Sports Ministry wants to keep the trophies flowing: Sports Minister Ashraf Sobhy used the occasion to announce a new state-sponsored program to nurture young talent.
Which brings us to the age-old question: What is the secret of our squash dominance? The New York Timesis the latest to explore how our women rose to become the dominant force. “That is the mn-USD question. No one really knows,” El Welily told the Gray Lady. Author of ‘The Talent Code’ Daniel Coyle offers one explanation: “Proximity to greatness.” Egypt has only 400 courts and less than 10k players, and the finest are clustered in 10 clubs and two cities: Cairo and Alexandria. This tight-knit squash community made it commonplace for rookies to train alongside world title-holders, and made the sport the second most prestigious in the country (after football, of course).
Reuters also took note that Egypt is the global squash champ, pointing out that the women’s prize pool at the CIB Women’s World Championship was worth more this year than the one on offer at the men’s world championship in Qatar thanks to the generosity of our friends at CIB, which has led the funding drive for squash that has helped turn Egypt into a global powerhouse.
The first phase of a US-China trade agreement is close: Deutsche Welle reports that Washington and Beijing are “nearer to completing trade negotiations” after a phone call on Friday. Trump and Jinping were supposed to putting pen to paper at this month’s Asia-Pacific Economic Cooperation summit in Chile, but are having to reorganize after the Chilean president pulled the plug on the event amid mass demonstrations. The news comes after the WTO gave Beijing additional ammunition if things turn sour, having given China the green light to apply USD 3.6 bn of retaliatory tariffs on US goods after it ruled that US anti-dumping duties had impeded Chinese exporters, Reuters reports.
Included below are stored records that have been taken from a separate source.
(** * ParallelLLM: the fan-out / fan-in coordinator of mcp_agent

    A shallow embedding of
    [src/mcp_agent/workflows/parallel/parallel_llm.py].

    The coordinator is a Python object: its attributes live in a
    dictionary from attribute names to values, reading an attribute that
    was never assigned raises [AttributeError], and every method is a
    computation that may raise.  The collaborators the class consumes
    (the [AugmentedLLM] base class, [FanInLLM], the fan-out stage, the
    reduction callable, the builtin [str]) are not part of the file; they
    are an interface ([Collaborators]) the development is parametric in.
    Each call into a collaborator is recorded in a call log, which is
    what the statements about "who was invoked, with what, in which
    order" are about. *)

From Stdlib Require Import ZArith List Permutation.
From stdpp Require Import gmap strings list fin_maps pretty.

Open Scope string_scope.
Open Scope list_scope.

(** ** Python values *)

#[warnings="-register-all"]
Inductive PyVal : Type :=
| PyNone
| PyBool (b : bool)
| PyInt (n : Z)
| PyStr (s : string)
| PyList (xs : list PyVal)
| PyFunc (name : string)
    (* a plain function or coroutine function *)
| PyInstance (cls : string) (oid : nat) (has_call : bool) (truth : bool)
    (* an instance of a class outside this file (an Agent, an LLM, a
       pydantic model, ...): whether its class defines [__call__], and
       what [bool(x)] gives *)
| PyFanInLLM (aggregator_agent llm_factory executor : PyVal)
| PyFanOut (agents functions llm_factory executor : PyVal).

(** [isinstance(v, Callable)] *)
Definition is_callable (v : PyVal) : bool :=
  match v with
  | PyFunc _ => true
  | PyInstance _ _ has_call _ => has_call
  | _ => false
  end.

(** The truth value Python's [if v:] tests. *)
Definition truthy (v : PyVal) : bool :=
  match v with
  | PyNone => false
  | PyBool b => b
  | PyInt n => negb (n =? 0)%Z
  | PyStr s => negb (String.eqb s "")
  | PyList xs => match xs with [] => false | _ => true end
  | PyFunc _ => true
  | PyInstance _ _ _ truth => truth
  | PyFanInLLM _ _ _ => true
  | PyFanOut _ _ _ _ => true
  end.

Definition is_str (v : PyVal) : bool :=
  match v with PyStr _ => true | _ => false end.

(** The elements of an optional list argument ([List[...] | None]). *)
Definition py_items (v : PyVal) : list PyVal :=
  match v with PyList xs => xs | _ => [] end.

(** ** Exceptions and results *)

Inductive PyExc : Type :=
| AttributeError (attr : string)
| TypeError
| ConfigurationError
| UnitFailure (code : nat).

Inductive PyResult (A : Type) : Type :=
| Ok (a : A)
| Raise (e : PyExc).
Arguments Ok {A} a.
Arguments Raise {A} e.

(** ** Generation parameters

    The six keyword arguments every generation call takes. *)

Record GenParams : Type := mkGenParams {
  use_history : bool;
  max_iterations : Z;
  model : option string;
  stop_sequences : option (list string);
  max_tokens : Z;
  parallel_tool_calls : bool
}.

Definition default_params : GenParams :=
  {| use_history := true; max_iterations := 10; model := None;
     stop_sequences := None; max_tokens := 2048;
     parallel_tool_calls := true |}.

(** ** Calls into the collaborators *)

Inductive Event : Type :=
| FanOutGenerate (fan_out message : PyVal) (params : GenParams)
| FanInFnCall (fn : PyVal) (responses : list PyVal)
| FanInGenerate (fan_in : PyVal) (messages : list PyVal) (params : GenParams)
| FanInGenerateStr (fan_in : PyVal) (messages : list PyVal)
    (params : GenParams)
| FanInGenerateStructured (fan_in : PyVal) (messages : list PyVal)
    (response_model : PyVal) (params : GenParams).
Among the international headlines worth knowing this morning:
- Banks in Lebanon have effectively imposed capital controls. Bloomberg takes pains to write that the central bank hasn’t stepped in, but nevertheless the country’s four major banks have stopped all overseas transfers unless the account holder can show a critical need for funds. Banks re-opened on Friday after a two-week shutdown amid ongoing protests.
- Sudan will undertake structural economic reforms and obtain debt relief from creditors under a “roadmap” signed with the World Bank, the IMF and the African Development Bank to rescue its ailing economy, according to Reuters Africa.
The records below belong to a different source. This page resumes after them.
(** * A shallow embedding of [src/base64.ts] and its specification

    The TypeScript module is translated function by function.  JavaScript
    strings are sequences of UTF-16 code units, numbers that go through the
    bitwise operators are 32-bit integers, the reverse alphabet is an object
    used as a map (a [gmap] keyed by property names), a [Uint8Array] is a
    fixed-length list of bytes whose out-of-range writes are ignored, and
    [throw] is an explicit error result. *)

From Stdlib Require Import ZArith List String Ascii QArith Qround Lia.
From Stdlib.Strings Require Import Byte.
From stdpp Require Import base gmap list option.
From Equations Require Import Equations.

Local Open Scope Z_scope.

(** ** The JavaScript fragment used by the module *)

Module JS.

(** Strings: lists of UTF-16 code units.  [lit] reads an ASCII literal. *)
Abbreviation jsstring := (list N).

Definition lit (s : string) : jsstring :=
  map N_of_ascii (list_ascii_of_string s).

Definition chr (a : ascii) : N := N_of_ascii a.

(** [s.length] *)
Definition strlen (s : jsstring) : Z := Z.of_nat (length s).

(** [s[i]]: a one-character string, or [undefined] out of range. *)
Definition char_at (s : jsstring) (i : Z) : option jsstring :=
  if i <? 0 then None else (λ c, [c]) <$> s !! Z.to_nat i.

(** A value used as a property name: [undefined] names the property
    ["undefined"]. *)
Definition property_key (v : option jsstring) : jsstring :=
  default (lit "undefined") v.

(** [a + b] on strings where an operand may be [undefined]. *)
Definition to_string (v : option jsstring) : jsstring :=
  default (lit "undefined") v.

(** [c.repeat(n)] for a count that is a non-negative integer. *)
Definition repeat_str (s : jsstring) (n : Z) : jsstring :=
  concat (replicate (Z.to_nat n) s).

(** [s.indexOf(c)] for a one-character needle; -1 when absent. *)
Fixpoint indexOf_from (c : N) (s : jsstring) (i : Z) : Z :=
  match s with
  | [] => -1
  | x :: t => if N.eqb x c then i else indexOf_from c t (i + 1)
  end.

Definition indexOf (s : jsstring) (c : N) : Z := indexOf_from c s 0.

(** [s.slice(start)] and [s.slice(start, stop)]: negative positions count
    from the end, and every position is clamped to the string. *)
Definition slice_pos (s : jsstring) (k : Z) : nat :=
  Z.to_nat (if k <? 0 then Z.max (strlen s + k) 0 else Z.min k (strlen s)).

Definition slice_from (s : jsstring) (start : Z) : jsstring :=
  drop (slice_pos s start) s.

Definition slice (s : jsstring) (start stop : Z) : jsstring :=
  take (slice_pos s stop - slice_pos s start) (drop (slice_pos s start) s).

(** The character class [\s]: WhiteSpace and LineTerminator code points. *)
Definition is_space (c : N) : bool :=
  ((9 <=? c) && (c <=? 13) || (c =? 32) || (c =? 160) || (c =? 5760)
   || (8192 <=? c) && (c <=? 8202) || (c =? 8232) || (c =? 8233)
   || (c =? 8239) || (c =? 8287) || (c =? 12288) || (c =? 65279))%N.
- Daesh has confirmed the death of its leader, Abu Bakr Al Baghdadi, and named a successor, the Wall Street Journal says.
PSA- What’s good for your heart is also good for your brain. Whether you’re just getting started in life, comfortably in midlife or well into retirement, cardio isn’t just good for your heart — it’s good for your brain. Resistance training may be all the rage today (and great fun to boot), but studies claim the benefits of good old fashioned have specific protective effects against the ravages of Alzheimer’s and dementia. And some of those benefits persist in your 70s and beyond even if you were only active in middle age, but stop working out.
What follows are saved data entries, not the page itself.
Lemma frames_checked {R : Type} (sd : dict (frame R)) :
  forallb (fun e => if list_eq_dec Z.eq_dec (nodup Z.eq_dec (index (snd e))) (index (snd e))
                    then true else false) sd = true ->
  forall name df, dict_get name sd = Some df -> NoDup (index df).
Proof.
  intros H name df Hget. apply dict_get_In in Hget.
  rewrite forallb_forall in H. specialize (H _ Hget). cbn [snd] in H.
  destruct (list_eq_dec Z.eq_dec _ _) as [E|_]; [|discriminate].
  apply NoDup_checked. exact E.
Qed.

Lemma filter_stages_narrow_witness :
  let sd := VolumeCut.stock_data VolumeCut.ROLLING_WINDOW Sample.volume_folder in
  VolumeCut.volume_cut Sample.volume_folder = Ok Sample.volume_rows
  /\ Forall2 (fun d row => date row = Text.strftime d /\ narrows (map fst sd) row)
       (VolumeCut.month_end_dates sd) Sample.volume_rows
  /\ SmaCut.sma_cut Sample.close_folder Sample.cut_input = Ok Sample.cut_rows
  /\ cascade_narrows SmaCut.SMA_WINDOW
       (SmaCut.stock_data SmaCut.SMA_WINDOW Sample.close_folder)
       Sample.cut_input Sample.cut_rows
  /\ SmaAngleCut.sma_angle_cut Sample.arctan_fin Sample.np_pi
       Sample.close_folder Sample.cut_input = Ok Sample.cut_rows
  /\ cascade_narrows SmaAngleCut.SMA_200_WINDOW
       (SmaAngleCut.stock_data Sample.arctan_fin Sample.np_pi
          SmaAngleCut.SMA_200_WINDOW SmaAngleCut.SMA_50_WINDOW Sample.close_folder)
       Sample.cut_input Sample.cut_rows.
Proof.
  intro sd.
  assert (H1 : VolumeCut.volume_cut Sample.volume_folder = Ok Sample.volume_rows)
    by (vm_compute; reflexivity).
  assert (H2 : SmaCut.sma_cut Sample.close_folder Sample.cut_input = Ok Sample.cut_rows)
    by (vm_compute; reflexivity).
  assert (H3 : SmaAngleCut.sma_angle_cut Sample.arctan_fin Sample.np_pi
                 Sample.close_folder Sample.cut_input = Ok Sample.cut_rows)
    by (vm_compute; reflexivity).
  destruct filter_stages_narrow as (T1 & T2 & T3).
  split; [exact H1|]. split; [exact (T1 _ _ H1)|].
  split; [exact H2|]. split; [exact (T2 _ _ _ H2)|].
  split; [exact H3|exact (T3 _ _ _ _ _ H3)].
Defined.

Lemma rolling_mean_defined_after_warmup_else_fail_witness :
  (1 <= 20)%nat
  /\ nth_error Sample.steady 16 = Some (Sample.at_open 18292, Some 600000%Q)
  /\ NoDup (map Calendar.date_of (index Sample.steady))
  /\ nth_error (Rolling.rolling_mean 20 (map snd Sample.steady)) 16 = Some None
  /\ (forall threshold name,
         VolumeCut.passes threshold (Sample.at_open 18292)
           (name, VolumeCut.with_avg_volume 20 Sample.steady) = Ok false).
Proof.
  assert (Hw : (1 <= 20)%nat) by lia.
  assert (Hrow : nth_error Sample.steady 16 = Some (Sample.at_open 18292, Some 600000%Q))
    by (vm_compute; reflexivity).
  assert (Hdays : NoDup (map Calendar.date_of (index Sample.steady)))
    by (apply NoDup_checked; vm_compute; reflexivity).
  destruct (rolling_mean_defined_after_warmup_else_fail
              20 Sample.steady 16 _ _ Hw Hrow Hdays) as (_ & Hearly & _ & Hfail).
  assert (Hnone : nth_error (Rolling.rolling_mean 20 (map snd Sample.steady)) 16 = Some None)
    by (apply Hearly; lia).
  split; [exact Hw|]. split; [exact Hrow|]. split; [exact Hdays|].
  split; [exact Hnone|]. exact (proj1 (Hfail Hnone)).
Defined.

Lemma arctan_fin_zero q : (q == 0)%Q -> (Sample.arctan_fin q == 0)%Q.
Proof.
  intro H. unfold Sample.arctan_fin. rewrite H. reflexivity.
Qed.

Lemma slope_angle_formula_witness :
  exists ts row,
    nth_error (SmaAngleCut.with_angle Sample.arctan_fin Sample.np_pi 2 1 Sample.flat) 2
    = Some (ts, row)
    /\ SmaAngleCut.ma200 row = Some (10 # 2)%Q
    /\ Num.eqv (SmaAngleCut.angle row) (Fin 0).
Proof.
  let v := eval vm_compute in
    (nth_error (SmaAngleCut.with_angle Sample.arctan_fin Sample.np_pi 2 1 Sample.flat) 2) in
  match v with
  | Some (?ts, ?row) =>
      assert (Hrow : nth_error
                       (SmaAngleCut.with_angle Sample.arctan_fin Sample.np_pi 2 1
                          Sample.flat) 2 = Some (ts, row))
        by (vm_compute; reflexivity);
      exists ts, row
  end.
  split; [exact Hrow|]. split; [reflexivity|].
  destruct (slope_angle_formula _ _ _ _ _ _ _ _ Hrow) as (_ & _ & _ & Hflat).
  eapply (Hflat arctan_fin_zero).
  - intro H. vm_compute in H. discriminate H.
  - reflexivity.
  - vm_compute. reflexivity.
  - reflexivity.
  - reflexivity.
  - intro H. vm_compute in H. discriminate H.
Defined.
Better still: Cardio could make you better at your day job. Look no further than this 14-year-old classic: The aristocracy of cardio in Men’s Health, for the lowdown on why CEOs at the top of their game run / spin / cycle / swim. The science has only gotten more conclusive in the decade and a half since — and the good folks at the New York Times (including the inimitable Gretchen Reynolds) are documenting it day in and day out.